= Task =
Set every entry down again exactly, omitting none.

= Extracted material =
<<<<

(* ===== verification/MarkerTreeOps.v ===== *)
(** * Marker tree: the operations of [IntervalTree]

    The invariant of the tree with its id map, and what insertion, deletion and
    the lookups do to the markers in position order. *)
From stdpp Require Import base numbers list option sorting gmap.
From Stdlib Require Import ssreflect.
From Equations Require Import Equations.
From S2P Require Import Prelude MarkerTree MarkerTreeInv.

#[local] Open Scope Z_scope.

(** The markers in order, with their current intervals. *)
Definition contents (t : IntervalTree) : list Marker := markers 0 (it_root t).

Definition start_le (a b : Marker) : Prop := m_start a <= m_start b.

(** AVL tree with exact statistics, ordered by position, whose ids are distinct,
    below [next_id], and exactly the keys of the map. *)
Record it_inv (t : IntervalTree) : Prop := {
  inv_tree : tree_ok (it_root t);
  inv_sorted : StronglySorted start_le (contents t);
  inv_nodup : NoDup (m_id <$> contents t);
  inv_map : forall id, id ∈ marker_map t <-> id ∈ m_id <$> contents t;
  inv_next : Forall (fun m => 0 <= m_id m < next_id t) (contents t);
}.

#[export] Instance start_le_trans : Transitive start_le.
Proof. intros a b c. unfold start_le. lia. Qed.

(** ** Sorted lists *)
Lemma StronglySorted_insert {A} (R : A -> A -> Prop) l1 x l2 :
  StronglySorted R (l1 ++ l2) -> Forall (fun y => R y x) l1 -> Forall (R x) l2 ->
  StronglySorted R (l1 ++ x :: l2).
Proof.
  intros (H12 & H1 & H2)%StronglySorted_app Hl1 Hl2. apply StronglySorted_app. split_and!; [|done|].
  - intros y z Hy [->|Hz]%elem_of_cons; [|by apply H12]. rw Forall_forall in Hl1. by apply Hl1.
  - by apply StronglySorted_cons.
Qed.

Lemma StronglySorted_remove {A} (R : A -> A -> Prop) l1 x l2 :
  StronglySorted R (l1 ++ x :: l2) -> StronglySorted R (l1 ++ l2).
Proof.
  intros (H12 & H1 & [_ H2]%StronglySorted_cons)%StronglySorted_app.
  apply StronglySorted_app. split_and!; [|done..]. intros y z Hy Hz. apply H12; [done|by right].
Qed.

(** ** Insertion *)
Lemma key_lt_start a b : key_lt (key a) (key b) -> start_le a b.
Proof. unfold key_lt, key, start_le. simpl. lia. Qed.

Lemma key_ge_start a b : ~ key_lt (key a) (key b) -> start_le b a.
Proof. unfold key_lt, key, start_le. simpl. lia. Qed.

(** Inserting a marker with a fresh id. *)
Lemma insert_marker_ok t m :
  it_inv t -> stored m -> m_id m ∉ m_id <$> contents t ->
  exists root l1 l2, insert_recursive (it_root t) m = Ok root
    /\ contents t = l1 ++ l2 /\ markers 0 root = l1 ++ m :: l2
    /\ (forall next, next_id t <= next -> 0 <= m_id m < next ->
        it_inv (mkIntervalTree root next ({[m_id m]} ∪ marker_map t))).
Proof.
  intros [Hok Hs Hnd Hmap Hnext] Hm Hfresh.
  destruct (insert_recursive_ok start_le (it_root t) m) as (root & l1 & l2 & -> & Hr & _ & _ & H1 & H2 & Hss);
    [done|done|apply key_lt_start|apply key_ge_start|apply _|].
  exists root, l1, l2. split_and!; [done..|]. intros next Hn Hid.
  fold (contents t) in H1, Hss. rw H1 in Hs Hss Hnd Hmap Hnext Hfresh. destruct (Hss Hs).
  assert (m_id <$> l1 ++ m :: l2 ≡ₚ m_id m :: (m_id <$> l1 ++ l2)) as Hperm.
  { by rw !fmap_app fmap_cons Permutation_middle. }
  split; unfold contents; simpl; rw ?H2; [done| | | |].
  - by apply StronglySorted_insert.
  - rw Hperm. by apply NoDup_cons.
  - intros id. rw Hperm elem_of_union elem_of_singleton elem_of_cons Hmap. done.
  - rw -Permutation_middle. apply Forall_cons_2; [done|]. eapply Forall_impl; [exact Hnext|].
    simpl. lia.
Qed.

>>>>

= Expected answer =
(* ===== verification/MarkerTreeOps.v ===== *)
(** * Marker tree: the operations of [IntervalTree]

    The invariant of the tree with its id map, and what insertion, deletion and
    the lookups do to the markers in position order. *)
From stdpp Require Import base numbers list option sorting gmap.
From Stdlib Require Import ssreflect.
From Equations Require Import Equations.
From S2P Require Import Prelude MarkerTree MarkerTreeInv.

#[local] Open Scope Z_scope.

(** The markers in order, with their current intervals. *)
Definition contents (t : IntervalTree) : list Marker := markers 0 (it_root t).

Definition start_le (a b : Marker) : Prop := m_start a <= m_start b.

(** AVL tree with exact statistics, ordered by position, whose ids are distinct,
    below [next_id], and exactly the keys of the map. *)
Record it_inv (t : IntervalTree) : Prop := {
  inv_tree : tree_ok (it_root t);
  inv_sorted : StronglySorted start_le (contents t);
  inv_nodup : NoDup (m_id <$> contents t);
  inv_map : forall id, id ∈ marker_map t <-> id ∈ m_id <$> contents t;
  inv_next : Forall (fun m => 0 <= m_id m < next_id t) (contents t);
}.

#[export] Instance start_le_trans : Transitive start_le.
Proof. intros a b c. unfold start_le. lia. Qed.

(** ** Sorted lists *)
Lemma StronglySorted_insert {A} (R : A -> A -> Prop) l1 x l2 :
  StronglySorted R (l1 ++ l2) -> Forall (fun y => R y x) l1 -> Forall (R x) l2 ->
  StronglySorted R (l1 ++ x :: l2).
Proof.
  intros (H12 & H1 & H2)%StronglySorted_app Hl1 Hl2. apply StronglySorted_app. split_and!; [|done|].
  - intros y z Hy [->|Hz]%elem_of_cons; [|by apply H12]. rw Forall_forall in Hl1. by apply Hl1.
  - by apply StronglySorted_cons.
Qed.

Lemma StronglySorted_remove {A} (R : A -> A -> Prop) l1 x l2 :
  StronglySorted R (l1 ++ x :: l2) -> StronglySorted R (l1 ++ l2).
Proof.
  intros (H12 & H1 & [_ H2]%StronglySorted_cons)%StronglySorted_app.
  apply StronglySorted_app. split_and!; [|done..]. intros y z Hy Hz. apply H12; [done|by right].
Qed.

(** ** Insertion *)
Lemma key_lt_start a b : key_lt (key a) (key b) -> start_le a b.
Proof. unfold key_lt, key, start_le. simpl. lia. Qed.

Lemma key_ge_start a b : ~ key_lt (key a) (key b) -> start_le b a.
Proof. unfold key_lt, key, start_le. simpl. lia. Qed.

(** Inserting a marker with a fresh id. *)
Lemma insert_marker_ok t m :
  it_inv t -> stored m -> m_id m ∉ m_id <$> contents t ->
  exists root l1 l2, insert_recursive (it_root t) m = Ok root
    /\ contents t = l1 ++ l2 /\ markers 0 root = l1 ++ m :: l2
    /\ (forall next, next_id t <= next -> 0 <= m_id m < next ->
        it_inv (mkIntervalTree root next ({[m_id m]} ∪ marker_map t))).
Proof.
  intros [Hok Hs Hnd Hmap Hnext] Hm Hfresh.
  destruct (insert_recursive_ok start_le (it_root t) m) as (root & l1 & l2 & -> & Hr & _ & _ & H1 & H2 & Hss);
    [done|done|apply key_lt_start|apply key_ge_start|apply _|].
  exists root, l1, l2. split_and!; [done..|]. intros next Hn Hid.
  fold (contents t) in H1, Hss. rw H1 in Hs Hss Hnd Hmap Hnext Hfresh. destruct (Hss Hs).
  assert (m_id <$> l1 ++ m :: l2 ≡ₚ m_id m :: (m_id <$> l1 ++ l2)) as Hperm.
  { by rw !fmap_app fmap_cons Permutation_middle. }
  split; unfold contents; simpl; rw ?H2; [done| | | |].
  - by apply StronglySorted_insert.
  - rw Hperm. by apply NoDup_cons.
  - intros id. rw Hperm elem_of_union elem_of_singleton elem_of_cons Hmap. done.
  - rw -Permutation_middle. apply Forall_cons_2; [done|]. eapply Forall_impl; [exact Hnext|].
    simpl. lia.
Qed.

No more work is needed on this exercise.